AuthorSkeel, David A., Jr.
PositionARTICLE

Introduction 700 I. The Historical Origins of the Equality Norm 704 A. Equality in Traditional Bankruptcy 704 B. The "Fair and Equitable" Requirement in Railroad Reorganizations 709 II. Ways to Evade the "Equality of Creditors" Norm 714 A. Evading the Preference Provision 714 B. Using the Executory Contract Rules to Favor a Particular Creditor 716 C. Designating Favored Creditors as "Critical Vendors" 717 D. Incorporating Favored Treatment into a Sale 718 E. Subverting Equality in the Reorganization Plan Itself 718 III. REINVIGORATING THE EQUALITY OF CREDITORS NORM 720 A. What Might Reform Look Like? 720 1. Preferences 720 2. Executory Contracts 721 3. The Other Departures From Equality 722 B. The Implications of Greater (or Lesser) Equality 723 IV. Rethinking the Equality of Creditors Norm 724 A. Equality's Original Home: The Preference Provision 724 B. Moving Beyond Equality: Sales and Other Issues 729 1. Tweaking the Treatment of Executory Contracts 729 2. Clarifying Critical Vendor Doctrine 732 3. Policing Unu sual 363 Sales 733 4. Unfair Discriminat ion 734 C. Equality of Creditors in Consumer Bankruptcy or Liquidation 736 1. Equality in Consumer Bankruptcy 736 2. Equality in Chapter 7 Liquidation 738 D. Pari Passu Treatment: The Last Redoubt of Equality of Creditors? 739 V. Is Anything Left for Equality? 741 A. The Role of an Equality Concept 741 B. The Bankruptcy Contrast 742 Conclusion 744 INTRODUCTION

The equality of creditors norm is widely viewed as the single most important principle in American bankruptcy law, rivaled only by our commitment to a fresh start for honest but unfortunate debtors. (1) Equality of creditors teaches that similarly situated creditors should be treated similarly Thus if one general creditor will be paid 25% of what it is owed, others also should receive 25%.
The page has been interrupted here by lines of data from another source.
(* ===== verification/Statistics.v ===== *)
(** * Statistics: the numbers of a column

    The statistics that [analyze_csv] reports for a numeric column
    ([Series.mean], [median], [std], [min], [max]) and the value that
    [fill_mean] writes, as facts of rational arithmetic: the mean and
    the median of a column lie between its least and its greatest
    number, the variance is not negative, and filling the missing cells
    of a column with its mean keeps the mean. *)

From Stdlib Require Import QArith Qcanon Field.
From stdpp Require Import sorting.
From S2P Require Import Prelude Strings Numbers Value Frame Reader Analyzer.
From S2P Require Import Transform Typing TransformSpec Auth Views.

(** ** Rational arithmetic *)


#[global] Instance Qcle_transitive : Transitive Qcle := Qcle_trans.

#[global] Instance Qcle_total : Total Qcle.
Proof.
  intros p q. destruct (Qclt_le_dec p q); [left; by apply Qclt_le_weak|by right].
Qed.

Section arithmetic.
Local Open Scope Qc_scope.
Implicit Types (a b c p q lo hi : Qc) (qs : list Qc) (n : nat).









(** ** Sums *)

Lemma sum_Qc_app qs1 qs2 : sum_Qc (qs1 ++ qs2) = sum_Qc qs1 + sum_Qc qs2.
Proof.
  induction qs1 as [|q qs1 IH]; simpl; [by rewrite Qcplus_0_l|].
  rewrite IH. ring.
Qed.




End arithmetic.

(** ** The least and the greatest number of a column *)

Section order.
Local Open Scope Qc_scope.
Implicit Types (s : series) (qs rest : list Qc) (lo hi q : Qc).





Lemma series_min_numbers s lo : series_min s = NpFloat lo → omap number s ≠ [].
Proof. unfold series_min. intros Hmin Hnil. by rewrite Hnil in Hmin. Qed.





End order.

(** ** The statistics of a column *)

Section statistics.
Local Open Scope Qc_scope.
Implicit Types (s : series) (v : py_value) (dt : dtype) (mu q : Qc).






End statistics.

(** ** Examples *)







Lemma killed_job_leaves_prefix_witness :
  ∃ partial rest,
    (interrupted_with 2 1 people_fs ∅ "people.csv" drop_options).1
      !! output_path "people.csv" = Some partial ∧
    (preprocess_with 2 people_fs ∅ "people.csv" drop_options).1.2
      !! output_path "people.csv" = Some (partial +:+ rest) ∧
    redis_get (interrupted_with 2 1 people_fs ∅ "people.csv" drop_options).2
      ("progress:" +:+ "people.csv")
    = Some (length (filter (keeps (handle_missing drop_options))
                      (take (1 * 2) people_data))).
Proof.
  apply (killed_job_leaves_prefix 2 1 people_fs ∅ "people.csv" drop_options
           people_header people_data); [apply people_reads|done| |lia|lia].
  apply (bool_decide_unpack _). by vm_compute.
Defined.

(** ** A job in the middle of its task, and the views *)

(** The rows a filter keeps among the first rows of a list grow with the
    number of rows taken. *)
Lemma filter_take_mono {A} (P : A → Prop) `{!∀ x, Decision (P x)}
    (l : list A) (n m : nat) :
  n ≤ m → length (filter P (take n l)) ≤ length (filter P (take m l)).
Proof.
  intros Hnm. rewrite <-(take_drop n (take m l)), take_take, filter_app, List.length_app.
  replace (n `min` m) with n by lia. lia.
Qed.

Section stopped.
Variables (sv : server) (file_id : string) (file_metadata : file_metadata).
Variables (opts : options) (header : list string) (data : list (list string)).
Hypothesis file_id_given : file_id ≠ "".
Hypothesis recorded :
  redis_get (sv_files sv) ("csv_file:" +:+ file_id) = Some file_metadata.
Hypothesis reads :
  reads_fields (sv_fs sv) (fm_file_path file_metadata) header data.
Hypothesis streaming : remove_duplicates opts = false.
Implicit Types (writes ttl : nat) (outcome : job_status).

(** The text of the output file after [writes] chunks, and the rows
    counted then. *)
Definition written_after (writes : nat) : string :=
  csv_line (names opts header)
  +:+ text_of opts (names opts header)
        (take writes (typed_chunks CHUNK_SIZE header data)).

Definition kept_after (writes : nat) : nat :=
  length (filter (keeps (handle_missing opts)) (take (writes * CHUNK_SIZE) data)).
A glance at any bankruptcy casebook confirms the centrality of the principle. The leading casebook assures its readers that the trustee in a bankruptcy case "stands for the proposition that equity is equality." (2) "That maxim," the authors explain, "means that unless a creditor can clearly demonstrate that it deserves some priority in the bankruptcy payout, the trustee will assume all creditors are equal and try to maximize the pot for that collective." (3) "By treating all unsecured creditors the same," they say, in another of their numerous references to the principle, "that is, for all to collect a pro rata share of whatever is available for distribution... bankruptcy reinforces the goal of equality among these unsecured creditors." (4)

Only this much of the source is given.